Temperature detection unit 94 is provided within processing area 200. Temperature detection unit 94 is configured to detect the temperature of the workpiece during the additive manufacturing. Temperature detection unit 94 detects the temperature of the workpiece by a non-contact method. Temperature detection unit 94 is, for example, an infrared temperature sensor that senses infrared radiation energy released from the surface of the workpiece, and converts the energy into a temperature and outputs the temperature. Temperature detection unit 94 outputs the detected temperature of the workpiece to second workpiece spindle control unit 87.

FIG. 8 is a flowchart diagram showing a flow of steps of performing the method for processing the workpiece in the present embodiment, using the processing machine in FIGS. 1 and 2.

Referring to FIGS. 3, 7, and 8, first, workpiece W is held by first workpiece spindle 112 and second workpiece spindle 117 (S101).
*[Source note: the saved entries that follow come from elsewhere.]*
(* ===== verification/SniCrypto.v ===== *)
(** * Packet protection of the SNI router ([src/sni_router.c])

    Key derivation, header protection and the opening of an Initial packet, and
    the integrity tag of a Retry packet.  HKDF, AES and the AEAD are those of
    the TLS library, arguments of the model; [None] of one of them is a failure
    it reports, [malloc] whether the allocation of the call succeeds. *)

From S2P Require Import Prelude StateOpt SniParse.

Definition QUIC_V1_INITIAL_SALT : list Z :=
  [56; 118; 44; 247; 245; 89; 52; 179; 77; 23; 154; 230; 164; 200; 12; 173; 204; 187; 127; 10].
Definition QUIC_V2_INITIAL_SALT : list Z :=
  [13; 237; 227; 222; 247; 0; 166; 219; 129; 147; 129; 190; 110; 38; 157; 203; 249; 189; 46; 217].
Definition QUIC_V1_RETRY_KEY : list Z := [190; 12; 105; 11; 159; 102; 87; 90; 29; 118; 107; 84; 227; 104; 200; 78].
Definition QUIC_V1_RETRY_NONCE : list Z := [70; 21; 153; 211; 93; 99; 43; 242; 35; 152; 37; 187].
Definition QUIC_V2_RETRY_KEY : list Z := [143; 180; 176; 27; 86; 172; 72; 226; 96; 251; 203; 206; 173; 124; 204; 146].
Definition QUIC_V2_RETRY_NONCE : list Z := [216; 105; 105; 188; 45; 124; 109; 153; 144; 239; 176; 74].

(** "tls13 ", "client in", "quic key", "quicv2 key" and so on. *)
Definition label_prefix : list Z := [116; 108; 115; 49; 51; 32].
Definition label_client_in : list Z := [99; 108; 105; 101; 110; 116; 32; 105; 110].
Definition label_key (version : Z) : list Z := if version =? QUIC_V2 then [113; 117; 105; 99; 118; 50; 32; 107; 101; 121] else [113; 117; 105; 99; 32; 107; 101; 121].
Definition label_iv (version : Z) : list Z := if version =? QUIC_V2 then [113; 117; 105; 99; 118; 50; 32; 105; 118] else [113; 117; 105; 99; 32; 105; 118].
Definition label_hp (version : Z) : list Z := if version =? QUIC_V2 then [113; 117; 105; 99; 118; 50; 32; 104; 112] else [113; 117; 105; 99; 32; 104; 112].

Section crypto.
Context (HKDF_extract : list Z -> list Z -> option (list Z)) (HKDF_expand : Z -> list Z -> list Z -> option (list Z)).
Context (AES_encrypt : list Z -> list Z -> option (list Z)) (AEAD_seal AEAD_open : list Z -> list Z -> list Z -> list Z -> option (list Z)).

Definition hkdf_info (out_len : Z) (label : list Z) : list Z :=
  [u8 (Z.shiftr out_len 8); u8 out_len; u8 (blen label_prefix + blen label)] ++ label_prefix ++ label ++ [0].

Definition hkdf_expand_label (out_len : Z) (secret label : list Z) : option (list Z) :=
  if (65535 <? out_len) || (255 <? blen label_prefix + blen label) || (32 <? blen label) then None
  else HKDF_expand out_len secret (hkdf_info out_len label).

(** The key, the IV and the header protection key; [None] for -1. *)
Definition derive_client_keys (version : Z) (dcid : list Z) : option (list Z * list Z * list Z) :=
  initial_secret ← HKDF_extract dcid (if version =? QUIC_V2 then QUIC_V2_INITIAL_SALT else QUIC_V1_INITIAL_SALT);
  if negb (blen initial_secret =? 32) then None
  else
    client_secret ← hkdf_expand_label 32 initial_secret label_client_in;
    key ← hkdf_expand_label 16 client_secret (label_key version);
    iv ← hkdf_expand_label 12 client_secret (label_iv version);
    hp ← hkdf_expand_label 16 client_secret (label_hp version);
    Some (key, iv, hp).

(** [nonce[11 - i] ^= (uint8_t)(pn >> (8 * i))] for the eight low bytes. *)
Definition packet_nonce (iv : list Z) (pn : Z) : list Z :=
  take 4 iv ++ zip_with Z.lxor (drop 4 iv) ((fun i => u8 (Z.shiftr pn (8 * (7 - i)))) <$> [0; 1; 2; 3; 4; 5; 6; 7]).

(** The packet number under header protection, and its value. *)
Definition unmask_pn (pkt mask : list Z) (pn_offset pn_len : Z) : option (list Z) :=
  p ← rdn pkt pn_offset pn_len;
  m ← rdn mask 1 pn_len;
  Some (zip_with Z.lxor p m).

(** The plaintext and the packet number.  The plaintext buffer has
    [plaintext_cap] bytes. *)
Definition decrypt_initial_with_state (malloc : bool) (pkt : list Z) (plaintext_cap largest_pn : Z) (have_largest : bool) : option (parse_ret (list Z * Z)) :=
  parsed ← parse_initial_header pkt;
  match parsed with
  | ParseError => Some ParseError
  | ParseOther => Some ParseOther
  | ParseOk h =>
      if (packet_end h <? pn_offset h) || (packet_end h <? pn_offset h + 4 + QUIC_HP_SAMPLE_LEN) then Some ParseError
      else
        match derive_client_keys (ih_version h) (ih_dcid h) with
        | None => Some ParseError
        | Some (key, iv, hp) =>
            sample ← rdn pkt (pn_offset h + 4) 16;
            match AES_encrypt hp sample with
            | None => Some ParseError
            | Some mask =>
                b0 ← rd pkt 0;
                m0 ← rd mask 0;
                let first := Z.lxor b0 (Z.land m0 15) in
                let pn_len := Z.land first 3 + 1 in
                if packet_end h <? pn_offset h + pn_len then Some ParseError
                else
                  let ad_len := pn_offset h + pn_len in
                  if negb malloc then Some ParseError
                  else
                    ad ← rdn pkt 0 ad_len;
                    ad ← wr ad 0 first;
                    p ← unmask_pn pkt mask (pn_offset h) pn_len;
                    ad ← wrn ad (pn_offset h) p;
                    let truncated := varint_tail p 0 in
                    let pn := decode_packet_number largest_pn have_largest truncated (pn_len * 8) in
                    let nonce := packet_nonce iv pn in
                    ciphertext_len ← size_sub (packet_end h) ad_len;
                    if (ciphertext_len <? QUIC_AEAD_TAG_LEN) || (plaintext_cap <? ciphertext_len - QUIC_AEAD_TAG_LEN) then Some ParseError
                    else
                      ct ← rdn pkt ad_len ciphertext_len;
                      match AEAD_open key nonce ct ad with
                      | None => Some ParseError
                      | Some plaintext => Some (ParseOk (plaintext, pn))
                      end
            end
        end
  end.

Definition sni_router_decrypt_initial (malloc : bool) (pkt : list Z) (plaintext_cap : Z) : option (parse_ret (list Z * Z)) :=
  decrypt_initial_with_state malloc pkt plaintext_cap 0 false.

(** The header of a Retry packet that answers a client with these connection
    ids; [None] inside for -1. *)
Definition validate_retry (malloc : bool) (version : Z) (initial_scid initial_dcid pkt : list Z) : option (option retry_header_t) :=
  r ← parse_retry_header pkt;
  match r with
  | None => Some None
  | Some retry =>
      if negb (rh_version retry =? version) || negb (bool_decide (rh_dcid retry = initial_scid)) then Some None
      else
        let '(key, nonce) := if rh_version retry =? QUIC_V2 then (QUIC_V2_RETRY_KEY, QUIC_V2_RETRY_NONCE) else (QUIC_V1_RETRY_KEY, QUIC_V1_RETRY_NONCE) in
        retry_without_tag_len ← size_sub (blen pkt) QUIC_RETRY_TAG_LEN;
        body ← rdn pkt 0 retry_without_tag_len;
        tag ← rdn pkt retry_without_tag_len QUIC_RETRY_TAG_LEN;
        if negb malloc then Some None
        else
          match AEAD_seal key nonce [] ([blen initial_dcid] ++ initial_dcid ++ body) with
          | None => Some None
          | Some calculated =>
              if negb (blen calculated =? QUIC_RETRY_TAG_LEN) then Some None
              else Some (if constant_time_equal calculated tag then Some retry else None)
          end
  end.

End crypto.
In this step, workpiece W is disposed between first workpiece spindle 112 and second workpiece spindle 117. One end and the other end of workpiece W in the Z-axis direction are gripped by chuck 113 and chuck 118, respectively.

The type of metal used for workpiece W and a total length S of workpiece W in the Z-axis direction are inputted to operating unit 95 (S102). Operating unit 95 outputs the inputted type of metal and total length S to second workpiece spindle control unit 87.

Then, second workpiece spindle control unit 87 specifies a linear expansion coefficient α of workpiece W (S103). In this step, second workpiece spindle control unit 87 checks the type of metal used for workpiece W obtained in the step of S102, against the data stored in storage unit 96, to specify linear expansion coefficient α of workpiece W.

Temperature detection unit 94 detects a temperature T (n=0) of workpiece W (S104). Temperature detection unit 94 outputs detected temperature T (n=0) of workpiece W to second workpiece spindle control unit 87.

Referring to FIGS. 4, 7, and 8, then, tool spindle control unit 84, additive manufacturing control unit 85, and the like start the additive manufacturing for workpiece W (S105). In this step, the additive manufacturing for workpiece W is performed according to the execution program stored in program storage unit 82.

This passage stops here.